Parent-of-origin effects (POE) are unexpectedly common in complex traits, including metabolic and neurological diseases. POE can also be modified by the environment, but the architecture of these gene-by-environmental effects on phenotypes remains to be unraveled. Previously, quantitative trait loci (QTL) showing context-specific POE on metabolic traits were mapped in the F16 generation of an advanced intercross between LG/J and SM/J inbred mice. However, these QTL were not enriched for known imprinted genes, suggesting another mechanism is needed to explain these POE phenomena. Here, we use a simple yet powerful F1 reciprocal cross model to test the hypothesis that non-imprinted genes can generate complex POE on metabolic traits through genetic interactions with imprinted genes.

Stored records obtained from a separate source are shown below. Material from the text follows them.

(* ===== verification/Backing.v ===== *)
(** * The storage engines below neve

    [blockdb]'s [Store] and [fjall]'s [Database] are third-party: their
    operations are the classes [Blockstore] and [Fjall], and what
    src/storage.rs relies on about them is [BlockstoreLaws] and [FjallLaws].
    [MapStore] and [MapDb] are in-memory implementations that satisfy the laws;
    the witnesses run on them. *)

From Stdlib Require Import ZArith NArith Lia String Ascii.
From S2P Require Import Prelude.

(** ** blockdb *)

Class Blockstore : Type := {
  Store : Type;
  (** [Store::open] with [truncate: true] and [minimum_height] *)
  store_create : N -> option Store;
  (** [Store::open] on existing files *)
  store_reopen : Store -> option Store;
  min_block_height : Store -> N;
  (** highest [H] such that every block in [[min_block_height, H]] is present *)
  store_max_contiguous : Store -> N;
  height_highwater : Store -> N;
  read_block : Store -> N -> result (option bytes);
  write_block : Store -> N -> bytes -> Store * result unit
}.

Section Present.
Context {B : Blockstore}.

Definition present (s : Store) (h : N) : Prop := exists b, read_block s h = Ok (Some b).

End Present.

Class BlockstoreLaws (B : Blockstore) : Prop := {
  create_min : forall m s, store_create m = Some s -> min_block_height s = m;
  create_empty : forall m s h, store_create m = Some s -> read_block s h = Ok None;
  write_same : forall s h b s', write_block s h b = (s', Ok tt) -> read_block s' h = Ok (Some b);
  write_other : forall s h b s' r h',
    write_block s h b = (s', r) -> h' <> h -> read_block s' h' = read_block s h';
  write_min : forall s h b s' r,
    write_block s h b = (s', r) -> min_block_height s' = min_block_height s;
  present_min : forall s h, present s h -> (min_block_height s <= h)%N;
  present_highwater : forall s h, present s h -> (h <= height_highwater s)%N;
  highwater_present : forall s h, present s h -> present s (height_highwater s);
  contiguous_ge : forall s,
    present s (min_block_height s) -> (min_block_height s <= store_max_contiguous s)%N;
  contiguous_present : forall s h,
    present s (min_block_height s) ->
    (min_block_height s <= h <= store_max_contiguous s)%N -> present s h;
  contiguous_maximal : forall s,
    present s (min_block_height s) -> ~ present s (store_max_contiguous s + 1)%N;
  reopen_read : forall s s' h, store_reopen s = Some s' -> read_block s' h = read_block s h;
  reopen_min : forall s s', store_reopen s = Some s' -> min_block_height s' = min_block_height s
}.

(** ** fjall *)

Inductive keyspace : Type := KMeta | KHash | KTx.

#[global] Instance keyspace_eq_dec : EqDecision keyspace.
Proof. solve_decision. Defined.
#[global] Instance keyspace_countable : Countable keyspace.
Proof.
  refine (inj_countable' (fun k => match k with KMeta => 0 | KHash => 1 | KTx => 2 end)%nat
    (fun n => match n with O => KMeta | 1%nat => KHash | _ => KTx end) _).
  by intros [].
Defined.

Definition batch : Type := list (keyspace * bytes * bytes).

(** The value a batch leaves at a key: its last write there. *)
Fixpoint batch_value (ks : keyspace) (k : bytes) (bt : batch) : option bytes :=
  match bt with
  | [] => None
  | (ks', k', v) :: bt =>
      match batch_value ks k bt with
      | Some v => Some v
      | None => if decide (ks' = ks /\ k' = k) then Some v else None
      end
  end.

Class Fjall : Type := {
  Db : Type;
  db_get : Db -> keyspace -> bytes -> result (option bytes);
  db_insert : keyspace -> bytes -> bytes -> M Db unit;
  (** [batch.commit()] *)
  db_commit : batch -> M Db unit;
  (** [persist(PersistMode::SyncAll)] *)
  db_persist : M Db unit
}.

Class FjallLaws (F : Fjall) : Prop := {
  insert_ok : forall db ks k v db' ks' k',
    db_insert ks k v db = (db', Ok tt) ->
    db_get db' ks' k' = if decide (ks' = ks /\ k' = k) then Ok (Some v) else db_get db ks' k';
  commit_ok : forall db bt db' ks k,
    db_commit bt db = (db', Ok tt) ->
    db_get db' ks k = match batch_value ks k bt with
                      | Some v => Ok (Some v)
                      | None => db_get db ks k
                      end;
  (** the batch is all-or-nothing *)
  commit_err : forall db bt db' e ks k,
    db_commit bt db = (db', Err e) -> db_get db' ks k = db_get db ks k;
  persist_get : forall db db' r ks k,
    db_persist db = (db', r) -> db_get db' ks k = db_get db ks k
}.

Lemma batch_value_app ks k b1 b2 :
  batch_value ks k (b1 ++ b2) =
    match batch_value ks k b2 with Some v => Some v | None => batch_value ks k b1 end.
Proof.
  induction b1 as [|[[ks' k'] v] b1 IH]; cbn; [by destruct (batch_value ks k b2)|].
  rewrite IH. by destruct (batch_value ks k b2).
Qed.

(** ** In-memory implementations *)

Record map_store : Type := { ms_min : N; ms_blocks : gmap N bytes }.

(** Follow the run of present heights upward from [h]. *)
Fixpoint run_up (fuel : nat) (blocks : gmap N bytes) (h : N) : N :=
  match fuel with
  | O => h
  | S fuel => match blocks !! (h + 1)%N with
              | Some _ => run_up fuel blocks (h + 1)
              | None => h
              end
  end.

Definition highest (blocks : gmap N bytes) : N := foldr N.max 0%N (elements (dom blocks)).

Definition ms_write (s : map_store) (h : N) (b : bytes) : map_store * result unit :=
  if decide (h < ms_min s)%N then (s, Err EBlockstore)
  else ({| ms_min := ms_min s; ms_blocks := <[h := b]> (ms_blocks s) |}, Ok tt).

Definition ms_read (s : map_store) (h : N) : result (option bytes) :=
  Ok (if decide (h < ms_min s)%N then None else ms_blocks s !! h).

Definition MapStore : Blockstore := {|
  Store := map_store;
  store_create m := Some {| ms_min := m; ms_blocks := ∅ |};
  store_reopen s := Some s;
  min_block_height := ms_min;
  store_max_contiguous s := run_up (size (ms_blocks s)) (ms_blocks s) (ms_min s);
  height_highwater s := highest (ms_blocks s);
  read_block := ms_read;
  write_block := ms_write
|}.

#[local] Existing Instance MapStore.

Lemma ms_present (s : map_store) h :
  present (B := MapStore) s h <-> (ms_min s <= h)%N /\ is_Some (ms_blocks s !! h).
Proof.
  unfold present; cbn. unfold ms_read. split.
  - intros [b [= Hb]]. case_decide; [done|]. rewrite Hb. split; [lia|eauto].
  - intros [Hle [b Hb]]. exists b. rewrite decide_False by lia. by rewrite Hb.
Qed.

Lemma run_up_ge fuel blocks h : (h <= run_up fuel blocks h)%N.
Proof.
  revert h; induction fuel as [|fuel IH]; intros h; cbn; [lia|].
  destruct (blocks !! (h + 1)%N); [|lia]. specialize (IH (h + 1)%N). lia.
Qed.

Lemma run_up_present fuel blocks h h' :
  is_Some (blocks !! h) -> (h <= h' <= run_up fuel blocks h)%N -> is_Some (blocks !! h').
Proof.
  revert h; induction fuel as [|fuel IH]; intros h Hh Hr; cbn in Hr.
  - by replace h' with h by lia.
  - destruct (blocks !! (h + 1)%N) eqn:E.
    + destruct (decide (h' = h)) as [->|]; [done|]. apply (IH (h + 1)%N); [eauto|lia].
    + by replace h' with h by lia.
Qed.

(** Either the run stops at a hole, or every height it passed is stored. *)
Lemma run_up_stops fuel blocks h :
  blocks !! (run_up fuel blocks h + 1)%N = None \/
  run_up fuel blocks h = (h + N.of_nat fuel)%N /\
    forall i, (1 <= i <= fuel)%nat -> is_Some (blocks !! (h + N.of_nat i)%N).
Proof.
  revert h; induction fuel as [|fuel IH]; intros h; cbn.
  - right. split; [lia|]. intros. lia.
  - destruct (blocks !! (h + 1)%N) eqn:E; [|by left].
    destruct (IH (h + 1)%N) as [?|[-> Hi]]; [by left|right]. split; [lia|].
    intros i Hi'. destruct (decide (i = 1)%nat) as [->|]; [eauto|].
    replace (h + N.of_nat i)%N with (h + 1 + N.of_nat (i - 1))%N by lia. apply Hi. lia.
Qed.

Lemma run_up_maximal blocks h :
  is_Some (blocks !! h) -> blocks !! (run_up (size blocks) blocks h + 1)%N = None.
Proof.
  intros Hh. destruct (run_up_stops (size blocks) blocks h) as [?|[_ Hi]]; [done|]. exfalso.
  assert (Hsub : list_to_set (heights h (h + N.of_nat (size blocks))) ⊆ dom blocks).
  { intros x Hx. apply elem_of_list_to_set, elem_of_heights in Hx. apply elem_of_dom.
    destruct (decide (x = h)) as [->|]; [done|].
    replace x with (h + N.of_nat (N.to_nat (x - h)))%N by lia. apply Hi. lia. }
  apply subseteq_size in Hsub. rewrite size_dom, size_list_to_set in Hsub.
  - rewrite length_heights in Hsub. lia.
  - unfold heights. apply NoDup_fmap_2; [intros ???; lia|apply NoDup_seq].
Qed.

Lemma highest_ge blocks h : is_Some (blocks !! h) -> (h <= highest blocks)%N.
Proof.
  intros Hh. apply elem_of_dom, elem_of_elements in Hh. unfold highest.
  induction (elements (dom blocks)) as [|x l IH]; [set_solver|]. cbn.
  apply elem_of_cons in Hh as [->|Hh]; [lia|]. specialize (IH Hh). lia.
Qed.

Lemma highest_in blocks h : is_Some (blocks !! h) -> is_Some (blocks !! highest blocks).
Proof.
  intros Hh. apply elem_of_dom, elem_of_elements. apply elem_of_dom, elem_of_elements in Hh.
  unfold highest. revert Hh. generalize (elements (dom blocks)) as l. clear.
  assert (Hgen : forall l, l <> [] -> foldr N.max 0%N l ∈ l).
  { induction l as [|x l IH]; intros Hne; [done|]. cbn.
    destruct l as [|y l]; [cbn; rewrite N.max_0_r; set_solver|].
    destruct (N.max_spec x (foldr N.max 0%N (y :: l))) as [[_ ->]|[_ ->]]; [|set_solver].
    right. by apply IH. }
  intros l Hh. apply Hgen. intros ->. by apply not_elem_of_nil in Hh.
Qed.

Lemma MapStore_laws : BlockstoreLaws MapStore.
Proof.
  split.
  - intros m s [= <-]. done.
  - intros m s h [= <-]. cbn. unfold ms_read; cbn. rewrite lookup_empty. by case_decide.
  - intros s h b s'. cbn. unfold ms_write, ms_read. case_decide as Hlt; [done|]. intros [= <-]; cbn.
    rewrite decide_False by done. by rewrite lookup_insert_eq.
  - intros s h b s' r h'. cbn. unfold ms_write, ms_read. case_decide as Hlt; intros [= <- _] Hne; [done|]; cbn.
    by rewrite lookup_insert_ne.
  - intros s h b s' r. cbn. unfold ms_write. case_decide; by intros [= <- _].
  - intros s h. rewrite ms_present. by intros [].
  - intros s h. rewrite ms_present. intros [_ Hh]. by apply highest_ge.
  - intros s h. rewrite !ms_present. intros [Hle Hh]; cbn. split; [|by eapply highest_in].
    apply highest_ge in Hh. lia.
  - intros s. rewrite ms_present; cbn. intros _. apply run_up_ge.
  - intros s h. rewrite !ms_present; cbn. intros [_ Hm] Hr. split; [lia|]. by eapply run_up_present.
  - intros s. rewrite !ms_present; cbn. intros [_ Hm] [_ Hn]. rewrite run_up_maximal in Hn by done.
    by destruct Hn.
  - intros s s' h [= <-]. done.
  - intros s s' [= <-]. done.
Qed.

Definition MapDb : Fjall := {|
  Db := gmap (keyspace * bytes) bytes;
  db_get db ks k := Ok (db !! (ks, k));
  db_insert ks k v db := (<[(ks, k) := v]> db, Ok tt);
  db_commit bt db := (foldl (fun db e => <[e.1 := e.2]> db) db bt, Ok tt);
  db_persist db := (db, Ok tt)
|}.

#[local] Existing Instance MapDb.

Lemma foldl_insert_lookup (bt : batch) (db : gmap (keyspace * bytes) bytes) ks k :
  foldl (fun db e => <[e.1 := e.2]> db) db bt !! (ks, k) =
    match batch_value ks k bt with Some v => Some v | None => db !! (ks, k) end.
Proof.
  revert db; induction bt as [|[[ks' k'] v] bt IH]; intros db; cbn; [done|].
  rewrite IH. destruct (batch_value ks k bt); [done|].
  rewrite lookup_insert. repeat case_decide; naive_solver.
Qed.

Lemma MapDb_laws : FjallLaws MapDb.
Proof.
  split.
  - intros db ks k v db' ks' k' [= <-]. cbn. rewrite lookup_insert.
    repeat case_decide; naive_solver.
  - intros db bt db' ks k [= <-]. cbn. rewrite foldl_insert_lookup.
    by destruct (batch_value ks k bt).
  - done.
  - intros db db' r ks k [= <- _]. done.
Qed.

Male and female mice from a F1 reciprocal cross of LG/J and SM/J strains were fed either high or low fat diets. We generated expression profiles from three metabolically-relevant tissues: hypothalamus, white adipose, and liver. We identified two classes of parent-of-origin expression biases: genes showing parent-of-origin-dependent allele-specific expression and biallelic genes that are differentially expressed by reciprocal cross. POE patterns of both gene classes are highly tissue- and context-specific, sometimes occurring only in one sex and/or diet cohort in a particular tissue. We then constructed tissue-specific interaction networks among genes from these two classes of POE. Some gene pairs show significant epistasis in the F16 LG/J x SM/J advanced intercross data in cases where the biallelic gene fell within a previously-identified metabolic POE QTL interval. We highlight one such interaction in adipose, between Nnat and Mogat1, which associates with variation in multiple adiposity traits. The genes and networks we present here represent a set of actionable interacting candidates that can be probed to further identify the machinery driving POE on complex traits.